No dia da grande viagem de regresso, ele surgiu na casa a qual a menina estava hospedada pedindo para conversarem. Ela, surpresa e muito magoada por haver sido ignorada nos últimos dias, decidiu ouvir seu grande amor quase que perdido e suas palavras não poderiam ter sido mais belas, e portanto, mais fatais possíveis: "Eu amo você. Eu preciso de você pra ser feliz. Não queria suportar a ideia de te ver indo embora, por isso não atendi seus telefonemas, para tentar me acostumar com a ideia de viver sem você aqui. Mas não consegui. Eu sei que eu não sou o melhor cara do mundo pra você, mas se você decidir não viajar hoje e ficar comigo, você será a mulher mais amada do mundo, e eu tenho certeza que nós daremos um jeito de viver bem aqui. E se você quiser, eu falo com seus pais, só por favor não vá embora hoje, e me dê uma chance para ficarmos juntos de verdade". Foi o que ele disse. Ou algo do tipo. Já não lembrava exatamente das palavras; e ali, naquela mesa de restaurante à espera dele, com todas aquelas memórias vindo à tona contrastando com a vida que teve, tinha uma forte tendência a romantizar tudo. Acontece que o suceder da história não foi nada romântico, voltou pro sul naquela noite feito uma fugitiva de guerra em busca de abrigo e segurança, estudou Direito como sua família quis, viajou algumas vezes ao exterior graças a algum pacote turístico de internet, conheceu seu marido devidamente escolhido pelos pais, casou-se como manda o figurino, trabalhou, trabalhou, até que um belo dia teve de ir ao Rio a trabalho, quando esbarrou ao acaso com o homem o qual dividiu os melhores dias de sua vida e o qual havia perdido sem nem sequer dar uma explicação.

Esperava por ele naquela mesa de restaurante, porém, não mais para almoçar, mas para dizer um sincero: "Me desculpe". Me desculpe por ter sido fraca e medrosa por nem sequer ter enfrentado minha família para impor minha vontade de ficar. Me desculpe por simplesmente ter seguido o curso natural da minha vida tão pré definido. Me desculpe por nunca mais ter voltado nas férias, por ter me casado com um homem o qual eu tive de me "acostumar" com o tempo, por ter feito planos de vida e viagens com ele.  Me desculpe por nunca ter dito o que eu sentia por você. Me desculpe por não ter ficado, e principalmente, me desculpe por não haver ligado, ao menos para confirmar que iria embora, mas que nunca te esqueceria. Ma agora já está tão tarde...

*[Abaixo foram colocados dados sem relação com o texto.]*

(** ** Fixed-width numerals *)

Definition digit_val (c : ascii) : option Z :=
  if is_digit c then Some (code c - 48)
  else if in_range 97 102 c then Some (code c - 87)
  else if in_range 65 70 c then Some (code c - 55)
  else None.

Fixpoint fixed (b : Z) (w : nat) (n : Z) : string :=
  match w with
  | O => ""
  | S w => String (hex_digit ((n / b ^ Z.of_nat w) mod b)) (fixed b w n)
  end.

(** Read [w] digits in base [b]: the value and the rest. *)
Fixpoint read_fixed (b : Z) (w : nat) (s : string) : option (Z * string) :=
  match w with
  | O => Some (0, s)
  | S w =>
      match s with
      | EmptyString => None
      | String c s =>
          match digit_val c, read_fixed b w s with
          | Some d, Some (v, r) =>
              if d <? b then Some (d * b ^ Z.of_nat w + v, r) else None
          | _, _ => None
          end
      end
  end.

Lemma digit_val_hex_digit n : 0 ≤ n < 16 → digit_val (hex_digit n) = Some n.
Proof.
  intros H. assert (n ∈ seqZ 0 16) as Hin by (apply elem_of_seqZ; lia).
  revert Hin. clear. unfold seqZ. simpl. rewrite !elem_of_cons. intros Hin.
  repeat (destruct Hin as [->|Hin]; [reflexivity|]). by apply elem_of_nil in Hin.
Qed.

Lemma read_fixed_fixed b w n r :
  2 ≤ b ≤ 16 →
  read_fixed b w (fixed b w n +:+ r) = Some (n mod b ^ Z.of_nat w, r).
Proof.
  intros Hb. induction w as [|w IH]; [simpl; by rewrite Z.mod_1_r|].
  cbn [fixed]. rewrite append_cons. cbn [read_fixed].
  pose proof (Z.mod_pos_bound (n / b ^ Z.of_nat w) b ltac:(lia)).
  rewrite digit_val_hex_digit, IH by lia.
  destruct (Z.ltb_spec ((n / b ^ Z.of_nat w) mod b) b); [|lia]. do 2 f_equal.
  rewrite Nat2Z.inj_succ, Z.pow_succ_r, (Z.mul_comm b) by lia.
  rewrite Z.rem_mul_r by lia. lia.
Qed.

Lemma read_fixed_small b w n r :
  2 ≤ b ≤ 16 → 0 ≤ n < b ^ Z.of_nat w →
  read_fixed b w (fixed b w n +:+ r) = Some (n, r).
Proof. intros. rewrite read_fixed_fixed, Z.mod_small by lia. done. Qed.

Lemma read_fixed_end b w n :
  2 ≤ b ≤ 16 → 0 ≤ n < b ^ Z.of_nat w →
  read_fixed b w (fixed b w n) = Some (n, "").
Proof. intros. rewrite <- (append_nil_r (fixed b w n)). by apply read_fixed_small. Qed.
(* ===== verification/PyStd.v ===== *)
(** * PyStd: [int()], [pathlib] and [urllib.parse.urlsplit]

    The standard-library functions the binding records read their fields with:
    [int] of a JSON value, the lexical operations of a POSIX path
    ([Path(p).is_absolute()], [str(Path(p).parent)]) and [urlsplit] with the
    [hostname] and user-information properties of its result. *)

From S2P Require Import Prelude PyText PyJson PyTime.
From Stdlib Require Import Ascii.

Open Scope Z_scope.

(** ** [int(value)] *)

(** [sys.int_info.default_max_str_digits]. *)
Definition MAX_STR_DIGITS : Z := 4300.

(** [int(s)], base 10. *)
Definition int_base10 (s : string) : option Z :=
  let s := strip s in
  let '(sign, s) :=
    match s with
    | String c s' => if (c =? "-")%char then (-1, s')
                     else if (c =? "+")%char then (1, s') else (1, s)
    | EmptyString => (1, s)
    end in
  if MAX_STR_DIGITS <? str_count is_digit s then None
  else v ← digits_in 10 0 true s; Some (sign * v).

(** [s.partition(c)], without the separator. *)
Fixpoint partition (c : ascii) (s : string) : string * bool * string :=
  match s with
  | EmptyString => ("", false, "")
  | String d s' =>
      if (c =? d)%char then ("", true, s')
      else let '(l, f, r) := partition c s' in (String d l, f, r)
  end.

(** [s.rpartition(c)], without the separator. *)
Fixpoint rpartition (c : ascii) (s : string) : string * bool * string :=
  match s with
  | EmptyString => ("", false, "")
  | String d s' =>
      let '(l, f, r) := rpartition c s' in
      if f then (String d l, true, r)
      else if (c =? d)%char then ("", true, s')
      else ("", false, s)
  end.

(** [int(x)] for a finite float: the decimal its [repr] states, truncated;
    from 2^53 on, where the floats are integers, rounded to the nearest float
    (ties to even), which is the one the [repr] identifies. *)
Definition float_int (r : string) : Z :=
  let '(sign, r) := match r with
                    | String "-" r => (-1, r)
                    | _ => (1, r)
                    end in
  let '(mantissa, _, exponent) := partition "e" r in
  let '(whole, _, fraction) := partition "." mantissa in
  let e := default 0 (int_base10 exponent) - len fraction in
  let m := default 0 (digits_in 10 0 true (whole +:+ fraction)) in
  let v := if 0 <=? e then m * 10 ^ e else m / 10 ^ (- e) in
  let ulp := 2 ^ (Z.log2 v - 52) in
  sign * (if v <? 2 ^ 53 then v
          else if (2 * (v mod ulp) <? ulp) || ((2 * (v mod ulp) =? ulp) && Z.even (v / ulp))
               then v - v mod ulp
          else v - v mod ulp + ulp).

Definition py_int (v : json) : result Z :=
  match v with
  | JInt z => Ok z
  | JBool b => Ok (if b then 1 else 0)
  | JStr s => or_raise (int_base10 s) (PyValueError "invalid literal for int()")
  | JFloat r =>
      if (r =? "nan")%string
      then Err (PyValueError "cannot convert float NaN to integer")
      else if negb (float_finite r)
      then Err (PyOtherError "cannot convert float infinity to integer")
      else Ok (float_int r)
  | _ => Err (PyTypeError "int() argument must be a string or a real number")
  end.

Example py_int_examples :
  map py_int [JStr " -12_0 "; JFloat "2.75"; JFloat "1e+23"; JFloat "-9.5e-07"; JBool true]
  = [Ok (-120); Ok 2; Ok 99999999999999991611392; Ok 0; Ok 1].
Proof. vm_compute. reflexivity. Qed.

(** ** POSIX paths *)

Definition path_is_absolute (p : string) : bool := startswith "/" p.

(** The root and the parts of [PurePosixPath(p)]: exactly two leading slashes
    make the root "//"; empty and "." parts are dropped. *)
Definition path_root (p : string) : string :=
  if startswith "//" p && negb (startswith "///" p) then "//"
  else if startswith "/" p then "/" else "".

Definition path_parts (p : string) : list string :=
  List.filter (λ w, negb ((w =? "") || (w =? "."))%string) (split_on "/" p).

(** [str(Path(p).parent)]. *)
Definition path_parent (p : string) : string :=
  let text := path_root p +:+ str_join "/" (removelast (path_parts p)) in
  if (text =? "")%string then "." else text.

Example path_parent_examples :
  map path_parent ["/var//log/./audit.db"; "/"; "a"; "//host/x"]
  = ["/var/log"; "/"; "."; "//host"].
Proof. reflexivity. Qed.

(** ** IP addresses in brackets ([ipaddress.ip_address]) *)

Definition is_hex (c : ascii) : bool :=
  is_digit c || in_range 97 102 c || in_range 65 70 c.

Definition hextet_ok (w : string) : bool := (len w <=? 4) && str_forall is_hex w.

Definition octet_ok (w : string) : bool :=
  negb (w =? "")%string && str_forall is_digit w && (len w <=? 3)
  && ((len w =? 1) || negb (startswith "0" w))
  && (default 0 (digits_in 10 0 true w) <=? 255).

Definition ipv4_ok (s : string) : bool :=
  let os := split_on "." s in (length os =? 4)%nat && forallb octet_ok os.

(** The hextets left and right of the "::" of an address, given its parts. *)
Definition ipv6_parts_ok (parts : list string) : bool :=
  let n := length parts in
  let skips := List.filter (λ i, (nth i parts "" =? "")%string) (seq 1 (n - 2)) in
  let first_empty := (nth 0 parts "" =? "")%string in
  let last_empty := (nth (n - 1) parts "" =? "")%string in
  match skips with
  | [] => (n =? 8)%nat && negb first_empty && negb last_empty && forallb hextet_ok parts
  | [i] =>
      let hi := if first_empty then (i - 1)%nat else i in
      let lo := if last_empty then (n - i - 2)%nat else (n - i - 1)%nat in
      negb (first_empty && negb (hi =? 0)%nat) && negb (last_empty && negb (lo =? 0)%nat)
      && (hi + lo <? 8)%nat
      && forallb hextet_ok (firstn hi parts) && forallb hextet_ok (skipn (n - lo) parts)
  | _ => false
  end.

Definition ipv6_ok (s : string) : bool :=
  let '(address, scoped, scope) := partition "%" s in
  let parts := split_on ":" address in
  let tail := List.last parts "" in
  let quad := str_in "." tail in
  let parts' := if quad then removelast parts ++ ["0"; "0"] else parts in
  negb (scoped && ((scope =? "")%string || str_in "%" scope))
  && negb (str_in "/" s)
  && (3 <=? length parts)%nat && (negb quad || ipv4_ok tail)
  && (length parts' <=? 9)%nat && ipv6_parts_ok parts'.

Example ipv6_examples :
  map ipv6_ok ["::1"; "fe80::1%eth0"; "1:2:3:4:5:6:7:8"; "::ffff:10.0.0.1"; "1::2::3"; ":1:2";
               "10.0.0.1"; "1:2:3:4:5:6:7::"]
  = [true; true; true; true; false; false; false; true].
Proof. vm_compute. reflexivity. Qed.

(** [v[a-fA-F0-9]+\..+], an IPvFuture host ("." matches no line feed, which
    [urlsplit] has removed). *)
Definition ipvfuture_ok (s : string) : bool :=
  match s with
  | String "v" rest =>
      let '(version, dot, tail) := partition "." rest in
      dot && negb (version =? "")%string && str_forall is_hex version
      && negb (tail =? "")%string
  | _ => false
  end.

Definition bracketed_host_ok (h : string) : bool :=
  if startswith "v" h then ipvfuture_ok h else ipv6_ok h.

(** ** [urlsplit] *)

Record SplitResult : Type := mk_SplitResult {
  url_scheme : string;
  url_netloc : string;
  url_path : string;
  url_query : string;
  url_fragment : string;
}.

Definition is_alpha (c : ascii) : bool := is_lower c || is_upper c.
Definition is_scheme_char (c : ascii) : bool :=
  is_alpha c || is_digit c || str_in c "+-.".
Definition is_unsafe (c : ascii) : bool :=
  (code c =? 9) || (code c =? 10) || (code c =? 13).

(** [str.lower] on ASCII text, which a scheme is. *)
Fixpoint lower_ascii (s : string) : string :=
  match s with
  | EmptyString => EmptyString
  | String c s => String (if is_upper c then chr (code c + 32) else c) (lower_ascii s)
  end.

(** The longest prefix without a character of [p], and the rest. *)
Fixpoint span_not (p : ascii → bool) (s : string) : string * string :=
  match s with
  | EmptyString => ("", "")
  | String c s' =>
      if p c then ("", s) else let '(l, r) := span_not p s' in (String c l, r)
  end.

Definition split_scheme (url : string) : string * string :=
  let '(scheme, colon, rest) := partition ":" url in
  match scheme with
  | String c _ =>
      if colon && is_alpha c && str_forall is_scheme_char scheme
      then (lower_ascii scheme, rest) else ("", url)
  | EmptyString => ("", url)
  end.

Definition split_netloc (url : string) : string * string :=
  match url with
  | String "/" (String "/" rest) => span_not (λ c, str_in c "/?#") rest
  | _ => ("", url)
  end.

(** The bracket checks on a network location. *)
Definition brackets_ok (netloc : string) : bool :=
  let '(_, _, host_port) := rpartition "@" netloc in
  let '(before, bracket, bracketed) := partition "[" host_port in
  let '(host, _, port) := partition "]" bracketed in
  if bracket then
    (before =? "")%string && ((port =? "")%string || startswith ":" port)
    && bracketed_host_ok host
  else bracketed_host_ok (partition ":" host_port).1.1.

Definition netloc_ok (netloc : string) : bool :=
  let l := str_in "[" netloc in
  let r := str_in "]" netloc in
  Bool.eqb l r && (negb l || brackets_ok netloc).

Definition urlsplit (text : string) : result SplitResult :=
  let url := str_filter (λ c, negb (is_unsafe c)) (lstrip_by (λ c, code c <=? 32) text) in
  let '(scheme, url) := split_scheme url in
  let '(netloc, url) := split_netloc url in
  raise_if (negb (netloc_ok netloc)) (PyValueError "Invalid IPv6 URL");;
  let '(url, _, fragment) := partition "#" url in
  let '(path, _, query) := partition "?" url in
  Ok (mk_SplitResult scheme netloc path query fragment).

(** [result.username is not None]. *)
Definition url_has_userinfo (u : SplitResult) : bool :=
  (rpartition "@" (url_netloc u)).1.2.

(** [result.hostname], up to the case of its letters; "" for [None]. *)
Definition url_hostname (u : SplitResult) : string :=
  let '(_, _, hostinfo) := rpartition "@" (url_netloc u) in
  let '(_, bracket, bracketed) := partition "[" hostinfo in
  if bracket then (partition "]" bracketed).1.1 else (partition ":" hostinfo).1.1.

(** The port text of a network location. *)
Definition url_port_text (u : SplitResult) : string :=
  let '(_, _, hostinfo) := rpartition "@" (url_netloc u) in
  let '(_, bracket, bracketed) := partition "[" hostinfo in
  if bracket then (partition ":" (partition "]" bracketed).2).2
  else (partition ":" hostinfo).2.

(** [result.port]. *)
Definition url_port (u : SplitResult) : result (option Z) :=
  let text := url_port_text u in
  if (text =? "")%string then Ok None
  else if negb (str_forall is_digit text)
  then Err (PyValueError "Port could not be cast to integer value")
  else
    port ← or_raise (int_base10 text) (PyValueError "Exceeds the limit for integer string conversion");
    raise_if (65535 <? port) (PyValueError "Port out of range 0-65535");;
    Ok (Some port).

(** [s.lower()]. *)
Definition lower_char (c : ascii) : ascii :=
  if is_upper c || (in_range 192 222 c && negb (code c =? 215)) then chr (code c + 32) else c.
Fixpoint str_lower (s : string) : string :=
  match s with
  | EmptyString => EmptyString
  | String c s => String (lower_char c) (str_lower s)
  end.

(** [s.endswith(suffix)]. *)
Definition str_endswith (suffix s : string) : bool :=
  let d := (String.length s - String.length suffix)%nat in
  (String.substring d (String.length suffix) s =? suffix)%string.

(** [bool(v)] of a JSON value. *)
Definition truthy (v : json) : bool :=
  match v with
  | JNull => false
  | JBool b => b
  | JInt z => negb (z =? 0)
  | JFloat r => negb (bool_decide (r ∈ ["0.0"; "-0.0"]))
  | JStr s => negb (s =? "")%string
  | JList l => match l with [] => false | _ => true end
  | JDict d => match d with [] => false | _ => true end
  end.

(** [urlunsplit((scheme, netloc, path, "", ""))], for an HTTP scheme. *)
Definition urlunsplit (scheme netloc path : string) : string :=
  let rooted :=
    if negb (netloc =? "")%string
    then "//" +:+ netloc
         +:+ (if negb (path =? "")%string && negb (startswith "/" path) then "/" +:+ path else path)
    else if startswith "//" path || (path =? "")%string || startswith "/" path
    then "//" +:+ path else path in
  scheme +:+ ":" +:+ rooted.

Example url_port_example :
  map (λ s, u ← urlsplit s; url_port u) ["https://h:8443/x"; "https://[::1]"; "https://h:1x"]
  = [Ok (Some 8443); Ok None; Err (PyValueError "Port could not be cast to integer value")].
Proof. vm_compute. reflexivity. Qed.

Example urlsplit_example :
  urlsplit " HTTP://user@[::1]:80/p?q#f"
  = Ok (mk_SplitResult "http" "user@[::1]:80" "/p" "q" "f").
Proof. vm_compute. reflexivity. Qed.

Example urlsplit_bad : is_ok (urlsplit "http://[::1/p") = false.
Proof. vm_compute. reflexivity. Qed.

O mesmo telefone que nunca tocou na casa dele, também não tocou na mesa do restaurante. Não tinha seu número, e mesmo que o tivesse não saberia se ousaria ligar. Quis tanto que o destino os fizessem se encontrar novamente, mas tinha medo exatamente disso: de ter dúvidas. Sempre tentou evitar seu sofrimento, mas no final não serviu de nada. Engoliu novamente todas as desculpas e desabafos que  por tanto tempo estiveram aprisionados em sua garganta e deixou o restaurante. Nunca saberia o porquê de ele não ter ido, assim como ele nunca soube nem saberia o porquê de muita coisa. A eles, só lhes resta agora esperar que o universo os presenteie com mais um encontro, ou desencontros da vida...

"Te vejo daqui a 15 anos", sussurrava ao sair do restaurante, o mesmo sussurro,  que proferiu no avião anos atrás quando decolava rumo ao sul.